───── Material for this exercise ─────
(* ===== verification/Prelude.v ===== *)
(** * A verification of xv6 with a user-level file server

    The program is a 64-bit xv6 in which file requests of user processes go,
    by message passing, to a file server that is itself a user process
    (fsserver.c).  The kernel provides processes and mailboxes (proc.c), the
    system calls (syscall.c, sysfile.c, sysproc.c), virtual memory (vm.c,
    kalloc.c), pipes, the console, and a disk behind a buffer cache (bio.c,
    memide.c) that the server reaches with [disk_request].  The kernel keeps
    its own logged file system (log.c, fs.c) for itself, for [exec] and for
    when no server runs.  mkfs.c builds the disk image on the host; sh.c,
    grep.c, printf.c, umalloc.c, ulib.c are user programs and their library.

    ** How code is modelled

    Every C function is a Rocq function of the same name.  Integers are [Z]
    with the wrap-around of their width written out ([u32], [s32], ...), byte
    arrays are [list Z], a pointer into a table is an index, a null pointer is
    [None].  Code with state is a computation of the monad [M S A]: it returns
    a value or halts with a reason ([Panic] of the kernel, [Exited],
    [NullDeref], [OutOfBounds], [WouldBlock] where a thread that runs alone
    would sleep for ever, [NoFuel]).  [wp m Q E s] says that [m] from [s]
    returns in [Q] or halts in [E]; with [no_halt] for [E] it is total
    correctness: no panic, no stray access, no endless loop.  Loops that are
    not structural are [while] with a fuel that the definition computes from
    its arguments (a byte count, a number of pages, the length of a string);
    the theorems with [no_halt] show that it is never used up.

    ** Files

    - [Prelude], [CString], [FsFormat], [Ring]: machine integers, the monad
      and its rules; string.c and ulib.c; fs.h, param.h and the encodings of
      superblock, inodes and directory entries; circular lists.
    - [Bio], [BlockDev], [DiskReq]: sleeplock.c, memide.c and bio.c; the
      interface [BlockDev] that the server is written against, with its laws;
      [sys_disk_request] implements it.
    - [Log], [LogProof], [LogCrash], [LogTx], [LogAdmit]: log.c; every
      operation is atomic across a power failure between any two disk writes;
      the admission test of [begin_op] for concurrent operations.
    - [KFs], [KFsProof], [KRead]: fs.c; the block allocator, path elements,
      and lookup and reading on an image.
    - [Ipc], [FssCache], [FssFile], [FssDir], [FssRefs], [FssServer],
      [FssInv], [FssTheorems]: ipc.h and fsserver.c from its block cache to
      the request loop, for any [BlockDev].
    - [Proc], [ProcMail], [ProcInv], [ProcAuth], [ProcTheorems]: the process
      table of proc.c as a step relation over interleaved processes: fork,
      exit, wait, kill, sleep and wakeup, send and receive.
    - [Pipe], [Syscall], [FileTab], [SysFile], [FileInv], [FileProof],
      [Remote]: pipe.c; arguments of system calls; file.c; sysfile.c with its
      remote files; the way of a read from the client through its mailbox to
      the server and back.
    - [Mmu], [Kalloc], [PgTable], [Vm], [VmWalk], [VmSpace], [VmProc],
      [VmSystem], [VmBoot]: kalloc.c and vm.c over byte memory with page
      tables in it, and the abstract machine of private memories.
    - [Spinlock]: spinlock.c on several processors, as a step relation.
    - [Console], [ConsoleProof], [Kbd], [ConsoleTheorems]: console.c, uart.c,
      kbd.c and procdump; the console refines a terminal with a line editor.
    - [Sh], [ShProof], [ShRoundtrip], [Grep], [Printf], [Umalloc],
      [UmallocProof], [UmallocTheorems]: the parser of sh.c, grep.c, printf.c
      and umalloc.c.
    - [Mkfs], [MkfsData], [MkfsProof], [MkfsTheorems], [MkfsServer]: mkfs.c,
      the image it writes, and the server started on it.
    - [Exec], [ExecMem], [ExecSpec], [ExecProof], [ExecTheorems]: exec.c,
      elf.h and loaduvm of vm.c, on the file system of [KRead] and the memory
      of [VmSystem]; [ExecSpec] says what a program starts with.
    - [Trap], [Clock]: trap.c, the dispatch of syscall.c, sleep and uptime of
      sysproc.c; the machine of processes, system calls and interrupts on any
      number of processors.
    - [UserProgs], [ShRun], [ShWires]: wc.c, cat.c, echo.c, the names of ls.c,
      gets; [runcmd] and [main] of sh.c as interleaved processes with tables of
      descriptors.
    - [FssGrow]: how a write of fsserver.c takes new blocks ([balloc], [bmap],
      [uwritei] beyond the blocks of the file).
    - [ProcKill], [FilePipe]: what [kill(0)] does to the next process, and the
      system call pipe with an accepted or a refused pointer.
    ** What the theorems show

    - The server: every request gets one reply, references to inodes and
      buffers balance over any sequence of requests, a request touches only
      the descriptors of its sender, reads and writes move exactly the bytes
      they should, and what is written is read back.  Started on an image of
      mkfs it serves every file by its name ([mkfs_files_are_served]).
    - The kernel: transactions are atomic; mailboxes neither lose, forge nor
      duplicate messages and their senders are genuine; sleeping senders and
      receivers are woken; the process table, the table of open files and the
      pipes keep their invariants; page tables implement private memories and
      no page is lost; [exec] starts exactly the program of the file, or
      changes nothing; a sleeper is woken when its time has come; spin locks
      exclude each other.
    - The user programs: the shell's parser terminates and inverts printing,
      and the shell starts the commands of a line with exactly the descriptors
      the line asks for; grep decides the language of its patterns, printf and
      atoi agree, wc counts, malloc and free hand out disjoint blocks.
    - Where the code fails, the theorem says so: a server that crashes when
      its inode table is full, a kill of pid 0, a log one block short, a system
      call that goes on with a pointer it refused.

    ** Bounds

    Sizes are those of param.h and the sources (30 buffers, 30 log blocks, 64
    processes, 1000 disk blocks).  Theorems on address spaces are for sizes
    below 4 GB, where [copyuvm] does not truncate them; the number of pages is
    arbitrary.  Concurrency is modelled where the code is about it: processes
    in [Proc], pipes in [Pipe], processors in [Spinlock], operations of the
    log in [LogAdmit], interrupts in [Clock], processes of the shell in
    [ShRun].  Elsewhere a function runs alone, as its locks have it.

    ** Not modelled

    Assembly and code whose effect is on the machine itself: bootasm.S,
    entry.S, entryother.S, swtch.S, trapasm.S, initcode.S, usys.S, and
    bootmain.c, lapic.c, ioapic.c, mp.c, ide.c (the configuration
    modelled uses memide.c), the descriptor tables of vm.c ([seginit],
    [syscallinit], [switchuvm]), x86.h.  Their meaning is that of the
    hardware, of which the sources contain no description.  Of proc.c the
    context switch in [scheduler] and [sched] is the interleaving of the step
    relation.  Of trap.c [idtinit] loads a machine register.  kill.c, ln.c,
    mkdir.c, rm.c and init.c make a few system calls, as do the [main]
    functions of the small programs.  The test and demonstration programs
    (usertests.c, fstest.c, ipctest.c, forktest.c, stressfs.c, bench.c,
    fsdemo.c) only exercise the system calls.  Diagnostics printed by the server, by mkfs and by the trap
    handler are left out. *)
From stdpp Require Export base numbers list strings option gmap.
From Stdlib Require Export ZArith Lia.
─────
== Exercise objective ==
Please output every record exactly as it appears.

== Task solution ==
(* ===== verification/Prelude.v ===== *)
(** * A verification of xv6 with a user-level file server

    The program is a 64-bit xv6 in which file requests of user processes go,
    by message passing, to a file server that is itself a user process
    (fsserver.c).  The kernel provides processes and mailboxes (proc.c), the
    system calls (syscall.c, sysfile.c, sysproc.c), virtual memory (vm.c,
    kalloc.c), pipes, the console, and a disk behind a buffer cache (bio.c,
    memide.c) that the server reaches with [disk_request].  The kernel keeps
    its own logged file system (log.c, fs.c) for itself, for [exec] and for
    when no server runs.  mkfs.c builds the disk image on the host; sh.c,
    grep.c, printf.c, umalloc.c, ulib.c are user programs and their library.

    ** How code is modelled

    Every C function is a Rocq function of the same name.  Integers are [Z]
    with the wrap-around of their width written out ([u32], [s32], ...), byte
    arrays are [list Z], a pointer into a table is an index, a null pointer is
    [None].  Code with state is a computation of the monad [M S A]: it returns
    a value or halts with a reason ([Panic] of the kernel, [Exited],
    [NullDeref], [OutOfBounds], [WouldBlock] where a thread that runs alone
    would sleep for ever, [NoFuel]).  [wp m Q E s] says that [m] from [s]
    returns in [Q] or halts in [E]; with [no_halt] for [E] it is total
    correctness: no panic, no stray access, no endless loop.  Loops that are
    not structural are [while] with a fuel that the definition computes from
    its arguments (a byte count, a number of pages, the length of a string);
    the theorems with [no_halt] show that it is never used up.

    ** Files

    - [Prelude], [CString], [FsFormat], [Ring]: machine integers, the monad
      and its rules; string.c and ulib.c; fs.h, param.h and the encodings of
      superblock, inodes and directory entries; circular lists.
    - [Bio], [BlockDev], [DiskReq]: sleeplock.c, memide.c and bio.c; the
      interface [BlockDev] that the server is written against, with its laws;
      [sys_disk_request] implements it.
    - [Log], [LogProof], [LogCrash], [LogTx], [LogAdmit]: log.c; every
      operation is atomic across a power failure between any two disk writes;
      the admission test of [begin_op] for concurrent operations.
    - [KFs], [KFsProof], [KRead]: fs.c; the block allocator, path elements,
      and lookup and reading on an image.
    - [Ipc], [FssCache], [FssFile], [FssDir], [FssRefs], [FssServer],
      [FssInv], [FssTheorems]: ipc.h and fsserver.c from its block cache to
      the request loop, for any [BlockDev].
    - [Proc], [ProcMail], [ProcInv], [ProcAuth], [ProcTheorems]: the process
      table of proc.c as a step relation over interleaved processes: fork,
      exit, wait, kill, sleep and wakeup, send and receive.
    - [Pipe], [Syscall], [FileTab], [SysFile], [FileInv], [FileProof],
      [Remote]: pipe.c; arguments of system calls; file.c; sysfile.c with its
      remote files; the way of a read from the client through its mailbox to
      the server and back.
    - [Mmu], [Kalloc], [PgTable], [Vm], [VmWalk], [VmSpace], [VmProc],
      [VmSystem], [VmBoot]: kalloc.c and vm.c over byte memory with page
      tables in it, and the abstract machine of private memories.
    - [Spinlock]: spinlock.c on several processors, as a step relation.
    - [Console], [ConsoleProof], [Kbd], [ConsoleTheorems]: console.c, uart.c,
      kbd.c and procdump; the console refines a terminal with a line editor.
    - [Sh], [ShProof], [ShRoundtrip], [Grep], [Printf], [Umalloc],
      [UmallocProof], [UmallocTheorems]: the parser of sh.c, grep.c, printf.c
      and umalloc.c.
    - [Mkfs], [MkfsData], [MkfsProof], [MkfsTheorems], [MkfsServer]: mkfs.c,
      the image it writes, and the server started on it.
    - [Exec], [ExecMem], [ExecSpec], [ExecProof], [ExecTheorems]: exec.c,
      elf.h and loaduvm of vm.c, on the file system of [KRead] and the memory
      of [VmSystem]; [ExecSpec] says what a program starts with.
    - [Trap], [Clock]: trap.c, the dispatch of syscall.c, sleep and uptime of
      sysproc.c; the machine of processes, system calls and interrupts on any
      number of processors.
    - [UserProgs], [ShRun], [ShWires]: wc.c, cat.c, echo.c, the names of ls.c,
      gets; [runcmd] and [main] of sh.c as interleaved processes with tables of
      descriptors.
    - [FssGrow]: how a write of fsserver.c takes new blocks ([balloc], [bmap],
      [uwritei] beyond the blocks of the file).
    - [ProcKill], [FilePipe]: what [kill(0)] does to the next process, and the
      system call pipe with an accepted or a refused pointer.
    ** What the theorems show

    - The server: every request gets one reply, references to inodes and
      buffers balance over any sequence of requests, a request touches only
      the descriptors of its sender, reads and writes move exactly the bytes
      they should, and what is written is read back.  Started on an image of
      mkfs it serves every file by its name ([mkfs_files_are_served]).
    - The kernel: transactions are atomic; mailboxes neither lose, forge nor
      duplicate messages and their senders are genuine; sleeping senders and
      receivers are woken; the process table, the table of open files and the
      pipes keep their invariants; page tables implement private memories and
      no page is lost; [exec] starts exactly the program of the file, or
      changes nothing; a sleeper is woken when its time has come; spin locks
      exclude each other.
    - The user programs: the shell's parser terminates and inverts printing,
      and the shell starts the commands of a line with exactly the descriptors
      the line asks for; grep decides the language of its patterns, printf and
      atoi agree, wc counts, malloc and free hand out disjoint blocks.
    - Where the code fails, the theorem says so: a server that crashes when
      its inode table is full, a kill of pid 0, a log one block short, a system
      call that goes on with a pointer it refused.

    ** Bounds

    Sizes are those of param.h and the sources (30 buffers, 30 log blocks, 64
    processes, 1000 disk blocks).  Theorems on address spaces are for sizes
    below 4 GB, where [copyuvm] does not truncate them; the number of pages is
    arbitrary.  Concurrency is modelled where the code is about it: processes
    in [Proc], pipes in [Pipe], processors in [Spinlock], operations of the
    log in [LogAdmit], interrupts in [Clock], processes of the shell in
    [ShRun].  Elsewhere a function runs alone, as its locks have it.

    ** Not modelled

    Assembly and code whose effect is on the machine itself: bootasm.S,
    entry.S, entryother.S, swtch.S, trapasm.S, initcode.S, usys.S, and
    bootmain.c, lapic.c, ioapic.c, mp.c, ide.c (the configuration
    modelled uses memide.c), the descriptor tables of vm.c ([seginit],
    [syscallinit], [switchuvm]), x86.h.  Their meaning is that of the
    hardware, of which the sources contain no description.  Of proc.c the
    context switch in [scheduler] and [sched] is the interleaving of the step
    relation.  Of trap.c [idtinit] loads a machine register.  kill.c, ln.c,
    mkdir.c, rm.c and init.c make a few system calls, as do the [main]
    functions of the small programs.  The test and demonstration programs
    (usertests.c, fstest.c, ipctest.c, forktest.c, stressfs.c, bench.c,
    fsdemo.c) only exercise the system calls.  Diagnostics printed by the server, by mkfs and by the trap
    handler are left out. *)
From stdpp Require Export base numbers list strings option gmap.
From Stdlib Require Export ZArith Lia.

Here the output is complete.